Jego zdaniem nie ma powodu, dla którego powinna nastąpić na rynku energii korekta cen w dół.

"To oznacza, (...) że w przyszłym roku, nie będzie przesłanek do korekty w dół, a przynajmniej na dzień dzisiejszy nic o tym nie świadczy. Więcej, świadczy o tym, że ten rynek będzie wysoko się wyceniał (...) będziemy oczekiwali, żeby spółki w jak największym stopniu "były zakontraktowane", czyli krótko mówiąc, spółki obrotu dokonają zakupu energii (...)" - podkreślił Gawin.

Zwrócił uwagę, że pierwsza dostawa węgla do produkcji energii na przyszły rok pojawi się prawdopodobnie dopiero w grudniu.

"Dzisiaj przedsiębiorcy muszą zakładać jaka będzie cena węgla. (...) To jest taka okoliczność, która tworzy wiele ryzyk. I to jest fundament do wyceny energii na przyszły rok - niepewność. W momencie gdybyśmy wiedzieli, że węgiel jest, po ile, to pewnie tego ryzyka byłoby mniej i to mogłoby mieć przełożenie na korektę cen" - przyznał Rafał Gawin.

Prezes URE: badamy marże przedsiębiorstw energetycznych. Ceny węgla są wysokie

Prezes URE odniósł się też do marż przedsiębiorstw energetycznych. Dodał, że urząd przyjrzał się tej sprawie, biorąc pod uwagę wysokie ceny węgla i zakładając różne scenariusze.

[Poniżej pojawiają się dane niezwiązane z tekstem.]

(* ===== verification/_CoqProject ===== *)
-Q . S2P
Prelude.v
GoStrings.v
Paths.v
Gnmi.v
Pathz.v
PathzTrie.v
PathzPolicy.v
Json.v
JsonClient.v
JsonClientFacts.v
Redis.v
World.v
Dbus.v
GnsiUtil.v
PathzServer.v
PathzServerFacts.v
AuthzServer.v
CertzServer.v
CertzServerFacts.v
Bypass.v
BypassFacts.v
Trie.v
DbConfig.v
DbConn.v
VirtualDb.v
V2R.v
VirtualDbFacts.v
DbClient.v
Show.v
ShowPaths.v
ShowFacts.v
Events.v
EventsFacts.v
Debug.v
Dialout.v
DialoutFacts.v
DbStream.v
MixedDb.v
MixedSet.v
MixedStream.v
DbClientFacts.v
DbStreamFacts.v
Connections.v
Auth.v
Gnoi.v
GnoiFile.v
GnoiFileFacts.v
HostExec.v
GnoiOs.v
Transl.v
TranslStream.v
TranslStreamFacts.v
Server.v
ServerFacts.v
TranslFacts.v
MixedFacts.v
MixedConfigFacts.v
Subscribe.v
SubscribeFacts.v
GnoiHealthz.v
GnoiSystem.v
GnoiSystemFacts.v
NonDb.v
DpuProxy.v
Operational.v
Startup.v
Telemetry.v
ShowLib.v
ShowCounters.v
ShowIntf.v
ShowStats.v
ShowHost.v
ShowTables.v
ShowHostFacts.v
ShowSfpTables.v
ShowSfp.v
ShowSystem.v
ShowIp.v
ShowEnv.v
(* ===== verification/Prelude.v ===== *)
(** * A verified model of the SONiC gNMI server

    The program (src/) is the management server of a SONiC switch, written in
    Go.  It answers gNMI requests (Capabilities, Get, Set, Subscribe) from
    Redis databases, the translation library, files and programs of the host;
    operates the switch through the gNOI services; rotates credentials and
    policies through gNSI; forwards RPCs to DPUs; and can publish telemetry to
    collectors by itself.  This library is a shallow embedding of it: Go
    functions are Rocq functions, state is passed explicitly, errors are
    values, and the theorems say what the components guarantee and where they
    do not.

    ** The parts of the program and the files that model them

    [Telemetry] is the program: it reads its arguments and runs the server
    that [Startup] makes.  An RPC passes the interceptors of [DpuProxy], which
    may forward it to a DPU.  Get and Set enter at [Server], which checks the
    request, authenticates it ([Auth]) and gives it to a data client; a Set on
    the native databases tries the fast path ([Bypass]) first.  Subscribe is a
    session of [Subscribe], counted by [Connections].

    The data clients: [DbClient] and [DbStream] read the databases: paths are
    resolved to tables, directly or through the virtual paths of COUNTERS_DB
    ([VirtualDb], [V2R], over the path trie of [Trie]), over the connections
    of [DbConn], which are found through the configuration of [DbConfig].
    [MixedDb], [MixedSet] and [MixedStream] read and write native paths; a
    change of the configuration is tried on a checkpoint ([JsonClient]) and
    handed to the host over [Dbus].  [Transl] and [TranslStream] are the client
    of the translation library, [NonDb] serves data outside the databases,
    [Events] the event daemon, [Operational] the file system, and [Show] the
    SHOW commands, whose functions are in the files [Show..].

    gNOI: [GnoiFile], [GnoiOs], [GnoiSystem], [GnoiHealthz] and [Debug], over
    [Gnoi] and the commands of [HostExec].  gNSI: [PathzServer] installs
    policies in the path authorizer ([Pathz]), [AuthzServer] and [CertzServer]
    write files that the gRPC library watches.  [Dialout] is the dial-out
    client.

    - Prelude (this file): results, state-passing, iteration over Go maps,
      generic lemmas and tactics.  GoStrings, Paths, Json, Gnmi: what
      the sources use of Go's [strings], [sort], [path/filepath] and
      [encoding/json] and of the gNMI messages.  Redis: a hash store as an
      interface with its documented laws and an instance.  World: files, links
      and one database behind calls that may fail.
    - Pathz: src/pathz_authorizer/pathz_authorizer.go.  [GnmiAuthzProcessor] is
      the processor, [gnmiAuthzNode] a node of its trie.  PathzTrie reads the
      trie as a map from token lists, PathzPolicy relates it to the list of
      rules.
    - GnsiUtil, PathzServer, AuthzServer, CertzServer: gnsi_util.go,
      gnsi_pathz.go, gnsi_authz.go and gnsi_certz.go of src/gnmi_server.  One
      [Rotate] per server, a fold of the handler over the messages of the
      stream.
    - Auth: [authenticate] of server.go, basicAuth.go, jwtAuth.go, pamAuth.go,
      clientCertAuth.go.  Server: Get and Set of server.go.  Startup: its
      start, stop, Capabilities and map of sessions.  Subscribe:
      client_subscribe.go.  Connections: connection_manager.go.
    - In src/sonic_data_client: Trie: trie.go.  DbConn, DbClient, DbStream:
      db_client.go.  VirtualDb, V2R: virtual_db.go.  JsonClient:
      json_client.go.  MixedDb, MixedSet, MixedStream: mixed_db_client.go.
      Transl, TranslStream: transl_data_client.go and transl_subscriber.go with
      src/transl_utils, and the preferences of subscriptions of
      src/gnmi_server/debug.go.  NonDb: non_db_client.go.  Events: events_client.go.
      Show: show_client.go and its helpers.
    - DbConfig: src/sonic_db_config/db_config.go.  Dbus:
      src/sonic_service_client/dbus_client.go.  Bypass: src/pkg/bypass.
      DpuProxy: src/pkg/interceptors.  Operational:
      src/pkg/server/operational-handler, src/internal/diskspace and firmware.
      HostExec: src/pkg/exec.  Dialout: src/dialout/dialout_client.  Telemetry:
      src/telemetry/telemetry.go.
    - Debug: src/pkg/gnoi/debug and src/internal/exec.  Gnoi, GnoiFile, GnoiOs, GnoiSystem,
      GnoiHealthz: the files gnoi*.go of src/gnmi_server with src/pkg/gnoi,
      src/internal/download and hash.
    - In src/show_client: ShowPaths: show_paths.go, the table of commands.
      ShowLib: common/ and show_common.go.  ShowCounters: counters of
      interfaces.  ShowIntf: interface_cli.go.  ShowStats: drop counters,
      queues, watermarks and port channels.  ShowHost: commands that run
      programs.  ShowTables: commands over tables.  ShowSfpTables, ShowSfp:
      constant.go, sfpshow_common.go and interface_transceiver_cli.go.
      ShowSystem: common/host.go, platform, versions, processes, memory, clock,
      chassis modules and LLDP.  ShowIp: the files ipv6_*.go with
      helpers/ipinterfaces.  ShowEnv: environment_cli.go.

    Facts about a component [X] are in [XFacts], if not in its own file; those
    of ShowHost and ShowTables are in ShowHostFacts, those of MixedSet in
    MixedConfigFacts and MixedFacts.

    ** Conventions

    A Go function with results [(T, error)] returns a [res]; a call that
    dereferences nil or indexes out of range returns a value [Panic],
    [Panicked], [Panics] or [Crashed] of the component.  A function that
    changes state is an [ST S A := S → S * A].  Where the code shares a pointer
    and a theorem depends on it (the metadata of PathzServer, the
    authentication data of a request, the subscriptions of Dialout), the shared
    object is state; the fast path, the authorization and the data clients of a
    Set act on one world ([lift_client] of Server).  The file system of [World]
    is a flat map of paths: symbolic links at the path of a call are followed,
    directories that are links are not part of it.  The order of [range] over a map is a class [MapRange]
    over which theorems quantify.  Calls that can fail read an oracle of faults
    ([faults] of [World]), so a theorem about a world covers every pattern of
    failures.  A routine that runs until its session ends is a step function
    that is run over the list of events it receives, each with the contents of
    the databases at that moment.  Goroutines that share state (Connections,
    Subscribe, Events, Dialout, GnoiOs, DpuProxy, Startup, Telemetry) are step
    relations, and theorems about them quantify over the runs.  Integers keep
    their Go width where it matters ([to_int64] in DbClient and ShowCounters,
    the counters of Server).

    Fuel: [authorize] and [insertPath] of Pathz recurse on indices into the
    path and its keys; the entry points pass the number of tokens of the path
    plus one, and PathzTrie proves both equal to structural recursions over
    the tokens, so fuel never runs out.  The matcher of file patterns in
    Operational has the length of the pattern plus one, which it consumes at
    each step.  A table operation of MixedSet is tried at most seven times, the
    source's own bound.  How often a wait of GnoiHealthz polls before its time
    is up is a parameter.  [quote_keys] of ShowSfp, and the repetitions of
    regular expressions and the loop over lines of ShowEnv, read something in
    every round and have the length of what they read; [hex] writes at most
    seventeen digits of a 64-bit number.  Everything else is structural.

    ** What the theorems show

    - Path policy (PathzPolicy): decisions are exactly those of the rules that
      apply, a deny for the user on the exact path wins, the order of map
      iteration is irrelevant, a policy that does not compile changes nothing,
      lookups always return.
    - Checkpoint store (JsonClientFacts): reads after writes, frames, removal
      undoes addition and leaves no empty container.
    - Rotations (PathzServerFacts, AuthzServer, CertzServerFacts): what a
      commit installs, what a rotation that is aborted restores, with the
      conditions under which it does, and the ways in which it does not; what
      the links of certificate and key are after each failure.
    - Fast path (BypassFacts): only allowed tables, header and devices; what a
      replacement leaves in the database.
    - Virtual paths (Trie, V2R, VirtualDbFacts): the trie agrees with the
      flat table it is filled from, dispatch of every path, independence of map
      order, reported names can be queried back, a failed load is not
      repeated.
    - Database client (DbClientFacts, DbStreamFacts): Get of real paths against
      the contents of the database, what streams and polls send over a history
      of the database, and two histories on which they fail.
    - Native paths (MixedFacts, MixedConfigFacts): a Set of
      the configuration is one patch that holds the request less the removals
      of what is not configured, or nothing, and its checkpoint is deleted; what
      was written is read back, in the form it is stored in; which tables a Set works on; bounded retries.
    - Translation library (TranslFacts, TranslStreamFacts): a bulk Set sends every item under
      its own path or nothing, samples follow the cache, timers are bounded, requests are
      anonymous.
    - Server (ServerFacts, Connections, SubscribeFacts, Startup,
      Telemetry): the bound on subscriptions by the threshold and the calls
      between its test and the insertion, fencing by election id over any
      sequence of Sets, who may write with a certificate and which role that
      takes, that a Set changes nothing before it is authenticated but through
      the fast path, what a session sends, that it does not panic and that a
      stream returns when it ends, listeners with the same services, who closes
      whose session, that with TLS the server serves only with the certificates
      it read, and the ways around the checks: the path policy, the
      fast path, roles left by a wrong password, updates without a path, keys
      that coincide, and the default settings.
    - DPU proxy (DpuProxy): one connection per DPU in every interleaving,
      forwarded streams keep their order, and the caller is not looked at.
    - Other clients: the windows of the processor utilization (NonDb),
      accounting of events, received to sent (EventsFacts), operational paths (Operational),
      publishing routines (DialoutFacts).
    - gNOI (GnoiFileFacts, GnoiOs, GnoiSystemFacts, GnoiHealthz, Debug):
      writes are atomic, images are stored as sent by one session at a time, commands are validated, RPCs need write access.
    - SHOW: dispatch and validation of options (ShowFacts); counters of chosen
      interfaces and over a period (ShowCounters); listings, aliases and
      panics of the interface commands (ShowIntf); columns of drop and
      queue counters (ShowStats); MAC table, health of DPUs, redaction and
      the reading of any file through kdump (ShowHostFacts); labels and units
      of transceivers, fields copied from newer tables, monitoring that is
      never shown (ShowSfp); facts of the platform that stick, power supplies
      by number, neighbours that are lost (ShowSystem); merging of interfaces,
      prefix lists, the forwarding table, which commands of the routing suite a
      request can run (ShowIp); reading back the output of sensors (ShowEnv).

    Witnesses instantiate the theorems at concrete inputs, in modules named
    [..Example].

    ** Parameters

    Code that is not in src/ is an argument: Redis ([Redis], [Conn] with
    [Serves]), swsscommon ([Swss], [Tables]), translib ([Translib]), ygot
    ([Ygot]), the JSON codec ([JsonCodec]), the YAML library ([Yaml]), the text
    and JSON forms of policies and profiles, formatting of numbers ([GoFmt]),
    floating point numbers ([GoFloat]), parsers of package net, PAM, tokens,
    certificate chains and downloads ([AuthEnv]), hashes, the D-Bus ([Bus]) and
    the host behind it ([Host]), programs of the host, the shell parser and
    shlex, the event library, goprocinfo, [statfs] and directory walks
    ([OsHost]), dialling and the DPUs, the parser of flags, the natural order
    of names, the environment ([PlatformEnv]), netlink ([NetKernel]), decoders
    of the replies of lldpctl and vtysh ([LldpCodec], [FrrCodec]), time.

    ** Not modelled

    - types.go of src/show_client: structures that only decode and encode replies
      of the routing suite, which is the parameter [reencode].  The helpers of
      show_common.go that ShowLib has from common/, of which they are copies.
    - The mirror of the counters in shared memory (shareMem.go).
    - ygot_diff.go walks generated structures by reflection; it is the parameter
      [yg_diff].  The subscription methods of the operational handlers are
      stubs in the source.
    - Command line clients (src/gnmi_cli, src/gnoi_client, src/dialout servers)
      print the answers of a server.
    - src/proto is generated. *)
From stdpp Require Import base gmap sets list strings sorting pretty.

"W każdym z tych scenariuszy +spread+ wychodził nam powyżej czegoś co uznawaliśmy za racjonalne w sensie historycznym. To może być efektem wyceny ryzyka związanego z(...) ceną węgla. Pewności co do tego nie mamy. Wskazaliśmy więc, że jest potencjał do ponadnormatywnej marży" - poinformował Rafał Gawin.

"Pamiętajmy, że marża każdego przedsiębiorstwa może być spożytkowana w różny sposób. Jeżeli są potrzeby inwestycyjne, to, że ona jest duża może być bardzo uzasadnione. Nie oceniamy tego, że jest zła, niepotrzebna, mówimy, że jest ponadnormatywna, gdybyśmy spojrzeli historycznie, wstecz" - podkreślił Rafał Gawin.